第30話

「良かった、大丈夫? ここに変な男は来なかった?」


 そのまま勢いよく抱き留めると、広都はぎゃあと濁った悲鳴を上げた。そして弾かれたように手足を伸ばして茜の体を押し返すと一目散に部屋から出て行った。


「あ、待って!」


 茜も慌ててあとを追いかける。いきなり抱きつかれて驚かせてしまったらしい。しかしその様子を見る限り、あの男は広都のところへは来なかったようだ。男児は小さな体で転がるように廊下から大階段を降りて行った。


「……広都君。どうしたの? 栗谷さんは?」


 階下から熊川の声が聞こえる。彼女に任せておけば広都も勝手に出歩くことはないだろう。実際に男の姿を目にしていないこともあって、彼女は普段通りの落ち着きを見せている。あの冷たい態度も今は頼りになった。
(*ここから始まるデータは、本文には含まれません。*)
Lemma elem_of_children_ids parent w i : devices_keyed w →
  i ∈ children_ids parent (de_message <$> (t_devices (w_tree w)).*2) ↔ is_child parent w i.
Proof.
  intros Hw. unfold children_ids. rewrite elem_of_set_items, elem_of_list_to_set, list_elem_of_fmap. split.
  - intros (d & -> & [Hp Hd]%list_elem_of_filter). apply elem_of_devices in Hd; [|done]. by exists d.
  - intros (d & Hd & Hp). exists d. simpl. rewrite (keyed_id _ Hw _ _ Hd). split; [done|].
    apply list_elem_of_filter. split; [done|]. apply elem_of_devices; [done|]. by rewrite (keyed_id _ Hw _ _ Hd).
Qed.

Lemma first_device_spec ok ids w : (∀ i, i ∈ ids → is_Some (device_at w i)) →
  ∃ r, first_device ok ids w = (Ok r, w) ∧
    match r with
    | Some d => ∃ i, i ∈ ids ∧ device_at w i = Some d ∧ ok d = true
    | None => ∀ i d, i ∈ ids → device_at w i = Some d → ok d = false
    end.
Proof.
  induction ids as [|i ids IH]; intros Hids; simpl.
  { exists None. split; [done|]. set_solver. }
  destruct (Hids i) as [d Hd]; [left|]. rewrite (bind_ok _ _ _ _ _ (get_device_ok i d w Hd)).
  destruct (ok d) eqn:Hok.
  - exists (Some d). split; [done|]. exists i. split; [left|done].
  - destruct IH as (r & -> & Hr); [set_solver|]. exists r. split; [done|]. destruct r as [d'|].
    + destruct Hr as (i' & ? & ?). exists i'. split; [by right|done].
    + intros i' d' [->|?]%elem_of_cons; naive_solver.
Qed.

(** What the criteria of [get_child_device] mean. *)
Definition matches (parent_port_no onu_id : option Z) (serial_number : option string) (d : DeviceMsg) : Prop :=
  (∀ o, onu_id = Some o → pa_onu_id (dm_proxy_address d) = o ∧ ∀ p, parent_port_no = Some p → d_parent_port_no d = p) ∧
  (∀ s, serial_number = Some s → dm_serial_number d = s).

Lemma child_found_matches pp onu sn d : onu ≠ None ∨ sn ≠ None → child_found pp onu sn d = true ↔ matches pp onu sn d.
Proof.
  intros Hc. unfold child_found, matches. destruct onu as [o|], sn as [s|]; try naive_solver;
    destruct pp as [p|]; rewrite ?andb_true_iff, ?orb_true_iff, ?andb_true_iff, ?bool_decide_eq_true; naive_solver.
Qed.

(** Finding a child device by ONU id (on a PON port) and serial number
    returns a child of the given parent that meets every criterion that was
    given, returns nothing only when there is no such child or no criterion, and
    changes nothing. *)
Theorem get_child_device_spec parent pp onu sn w (Hw : devices_keyed w) :
  ∃ r, get_child_device parent pp onu sn w = (Ok r, w) ∧
    match r with
    | Some d => is_child parent w (d_id d) ∧ device_at w (d_id d) = Some d ∧ matches pp onu sn d
    | None => onu = None ∧ sn = None ∨ ∀ i d, is_child parent w i → device_at w i = Some d → ¬ matches pp onu sn d
    end.
Proof.
  assert (∀ c : onu ≠ None ∨ sn ≠ None, ∃ r,
    (devices ← get_list c_devices; first_device (child_found pp onu sn) (children_ids parent devices)) w = (Ok r, w) ∧
    match r with
    | Some d => is_child parent w (d_id d) ∧ device_at w (d_id d) = Some d ∧ matches pp onu sn d
    | None => ∀ i d, is_child parent w i → device_at w i = Some d → ¬ matches pp onu sn d
    end) as Hcase.
  { intros c. rewrite (bind_ok _ _ _ _ _ (get_devices w)).
    destruct (first_device_spec (child_found pp onu sn) (children_ids parent (de_message <$> (t_devices (w_tree w)).*2)) w)
      as (r & -> & Hr).
    { intros i (d & ? & _)%elem_of_children_ids; [by exists d|done]. }
    exists r. split; [done|]. destruct r as [d|].
    - destruct Hr as (i & Hi & Hd & Hok). apply elem_of_children_ids in Hi; [|done].
      pose proof (keyed_id _ Hw _ _ Hd) as Hid. subst i. split_and!; [done..|]. by apply child_found_matches.
    - intros i d Hi Hd Hm. apply elem_of_children_ids in Hi; [|done]. specialize (Hr i d Hi Hd).
      apply child_found_matches in Hm; [|done]. congruence. }
  unfold get_child_device. destruct onu as [o|], sn as [s|];
    [destruct Hcase as ([d|] & ? & ?); [naive_solver|by eexists (Some _)|exists None; auto]..|].
  exists None. auto.
Qed.

(** *** Changing the children's states *)

Lemma put_device_ok (d : DeviceMsg) w : ∃ w', _make_up_to_date c_devices (d_id d) d w = (Ok tt, w') ∧
  (∀ i, device_at w' i = if decide (i = d_id d) then Some d else device_at w i) ∧
  (NoDup (t_devices (w_tree w)).*1 → NoDup (t_devices (w_tree w')).*1) ∧
  (is_Some (device_at w (d_id d)) → ∀ a, port_at w' a = port_at w a).
Proof.
  eexists. split; [by apply (make_up_to_date_ok c_devices d (t_devices (w_tree w)))|]. split_and!.
  - intros i. unfold device_at, put_node. simpl. rewrite od_get_set. case_decide; [|done]. by case_match.
  - intros Hnd. by apply od_set_NoDup.
  - intros [m Hm] a. unfold device_at in Hm. apply fmap_Some in Hm as (e & He & ->).
    unfold port_at, put_node. simpl. rewrite od_get_set. case_decide as Ha; [|done]. rewrite He, Ha, He. done.
Qed.

Lemma set_states_id os cs ad (d : DeviceMsg) : d_id (set_states os cs ad d) = d_id d.
Proof. unfold set_states. by destruct os, cs as [[]|], ad as [[]|]. Qed.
 しかし安心して顔を上げた瞬間、何か、奇妙な違和感を覚えた。


 目の前には長く伸びる二階の廊下が見えている。広都を追いかけて来たので先ほどとは逆方向、右手の廊下だった。何が気になったのだろう。やはり誰もおらず、今朝には茜自身が掃除機をかけたので塵一つ落ちていないはずだった。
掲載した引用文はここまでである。